The women and the woodwinds carried the night at the opening performance. Mezzo soprano Marissa Simmons, an eerily fateful grin of self-absorption fixed on her face, brought a sultry demeanor and rawly sensual, wry, whiskey-toned voice to the title role. As the heroine’s big numbers came one after another in the re-worked libretto, Simmons moved from seductiveness to sexual taunting, girlish playfulness to an adulteress’ insouciance with a sense of dramatic inevitability.

She toyed with Bizet’s dotted rhythms as if they were another erotic plaything, caressed every curve of the “Habanera” and “Flower Song” and delivered her spoken dialogue (in French with English surtitles) with theatrical aplomb. One of the night’s most cauterizing moments came without a note being sung, when her husband, Garcia (Robert St. John in a non-singing role), found Carmen sleeping with her lover Don José (Mario Rojas). Yes, she promptly admitted, this was her husband. Simmons managed to make her disloyalty to both men sound like a point of honor rather than dishonor. This is a singer – and actress – to watch.

Mario Rojas as Don José.
Mario Rojas as Don José

Equally fine, in a different and smaller emotional register, was soprano Ellen Leslie’s Micaëla, the innocent hometown girl who brings greetings from his mother to the reeling Don José. Her sweet, strong tone and earnest, pained demeanor were affecting. The wrenching duet with Simmons was a vocal high point, a fluid and finely focused interplay of two excellent voices.
        
As for those woodwinds in conductor Curt Pajer’s 14-member orchestra, they led the way in conveying the urgent expressiveness and astringent colors of Constant’s arrangement (and occasional re-ordering) of Bizet’s score.

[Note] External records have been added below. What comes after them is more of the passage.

Lemma handle_unusable E w claude_json_path bak_path fs_path no_prompt existing :
  opt_truthy fs_path = false ->
  existing_fs_path w bak_path = Ok existing ->
  unusable E existing ->
  exists w1,
    files w1 = files w /\
    out w1 = out w ++
      match existing with
      | VStr p =>
          if negb (String.eqb p EmptyString) && negb (String.eqb p FS_PATH_PLACEHOLDER)
          then [Echo ("  Warning: Previously configured path no longer exists: " +:+ p)]
          else []
      | _ => []
      end /\
    _handle_filesystem_path E w claude_json_path bak_path fs_path no_prompt
    = if no_prompt then
        Ok (echo w1 "  Skipped filesystem path prompt (--no-prompt)")
      else
        let w3 := {| files := files w1;
                     out := out w1 ++
                       [Echo (nl +:+ "=== Filesystem MCP Setup ===");
                        Prompt "Enter the directory path for filesystem MCP (or press Enter to skip)"] |} in
        if negb (String.eqb (prompt_answer E) EmptyString) then
          use_given_path E w3 claude_json_path (prompt_answer E)
        else
          Ok (echo w3 "  Skipped — you can manually set it later in ~/.claude.json").
Proof.
  intros Hfs Hex Hun. unfold _handle_filesystem_path. rewrite Hex, Hfs.
  unfold mbind at 1; cbn [result_bind].
  destruct existing as [| | |p| |]; try done.
  - simpl. exists w. rewrite app_nil_r. split_and!; try done.
    unfold mbind; cbn [result_bind]. destruct no_prompt; [done|].
    simpl. by rewrite <- !app_assoc.
  - simpl. unfold is_placeholder.
    destruct (String.eqb_spec p EmptyString) as [->|Hne]; simpl.
    { exists w. rewrite app_nil_r. split_and!; try done.
      unfold mbind; cbn [result_bind]. destruct no_prompt; [done|].
      simpl. by rewrite <- !app_assoc. }
    destruct (String.eqb_spec p FS_PATH_PLACEHOLDER) as [->|Hnp]; simpl.
    { exists w. rewrite app_nil_r. split_and!; try done.
      unfold mbind; cbn [result_bind]. destruct no_prompt; [done|].
      simpl. by rewrite <- !app_assoc. }
    destruct Hun as [?|[?|Hd]]; try done. rewrite Hd.
    unfold mbind; cbn [result_bind]. simpl.
    eexists (echo w _). split_and!; [done|done|].
    destruct no_prompt; [done|]. simpl. by rewrite <- !app_assoc.
Qed.

(** X8.  In a non-interactive run with no flag value and no prior path that
    can be restored (none, the empty one, the placeholder, or one that
    names no directory), the reconciliation step changes no file; it
    reports a prior path that names no directory any more and then that
    the prompt was skipped. *)
Theorem no_prompt_leaves_files (E : env) (w : store) (claude_json_path : string)
    (bak_path fs_path : option string) (existing : value) :
  opt_truthy fs_path = false ->
  existing_fs_path w bak_path = Ok existing ->
  unusable E existing ->
  exists w',
    _handle_filesystem_path E w claude_json_path bak_path fs_path true = Ok w' /\
    files w' = files w /\
    out w' = out w ++
      match existing with
      | VStr p =>
          if negb (String.eqb p EmptyString) && negb (String.eqb p FS_PATH_PLACEHOLDER)
          then [Echo ("  Warning: Previously configured path no longer exists: " +:+ p)]
          else []
      | _ => []
      end ++ [Echo "  Skipped filesystem path prompt (--no-prompt)"].
Proof.
  intros Hfs Hex Hun.
  destruct (handle_unusable E w claude_json_path bak_path fs_path true existing
              Hfs Hex Hun) as (w1 & Hf & Ho & Hrun).
  eexists. split; [exact Hrun|]. simpl. split; [done|].
  by rewrite Ho, <- app_assoc.
Qed.

Lemma no_prompt_leaves_files_witness :
  exists w',
    _handle_filesystem_path demo_env
      (_write_json (demo_store (demo_configured "YOUR_FILESYSTEM_PATH_HERE"))
         "claude.json.bak" (VDict (demo_configured "/gone/code")))
      "claude.json" (Some "claude.json.bak") None true = Ok w' /\
    files w'
    = files (_write_json (demo_store (demo_configured "YOUR_FILESYSTEM_PATH_HERE"))
               "claude.json.bak" (VDict (demo_configured "/gone/code"))) /\
    out w'
    = [Echo "  Warning: Previously configured path no longer exists: /gone/code";
       Echo "  Skipped filesystem path prompt (--no-prompt)"].
Proof.
  destruct (no_prompt_leaves_files demo_env
    (_write_json (demo_store (demo_configured "YOUR_FILESYSTEM_PATH_HERE"))
       "claude.json.bak" (VDict (demo_configured "/gone/code")))
    "claude.json" (Some "claude.json.bak") None (VStr "/gone/code"))
    as (w' & H1 & H2 & H3).
  - reflexivity.
  - vm_compute. reflexivity.
  - right. right. reflexivity.
  - exists w'. split; [exact H1|]. split; [exact H2|]. exact H3.
Defined.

The bassoon, flute, and English horn all took on the prominence of solo singing voices. So did the brasses and percussionist Erika Johnson, who provided the haunting “Habanera” pulse beat on the timpani as well as some ominous chittering of castanets.

With so many assets in play, it’s an unhappy duty to report that Rojas’ Don José was the show’s most noticeable weak link. While his tenor voice had a handsome vigor in the high end, it tended to blur and lose dimension between registers. Especially in a version that makes the lead a more lethal and murderous character than he is in the full opera, Rojas was at a loss dramatically. He meandered the stage uneasily, looked more puzzled than purposeful when he pulled his knife, and generated only studied displays of passion. Director Heather Matthews did him no favors in the awkward way she staged his killing of Carmen at the end.

Baritone Justin Gaudoin cut a striking tall figure as the bullfighter Escamillo, showily turned out in designer Robert Horek’s costume. Gaudoin’s “Toreador” was a suave, slightly bland account of the number.

The Conservatory gave this Carmen the full-dress treatment, from the pit to the double casting to a large rotating set by Peter Crompton. The physical production was more elaborate than it needed to be. The time and labor required to turn and open out the set slowed the work’s rush of action.

When the Brook Carmen played Lincoln Center in 1983, the stage at the Vivian Beaumont was largely bare. That stripped-down aesthetic placed the focus where it belonged – on the essential love tragedy the piece distills. Simmons, for one, could have made such an empty space her own.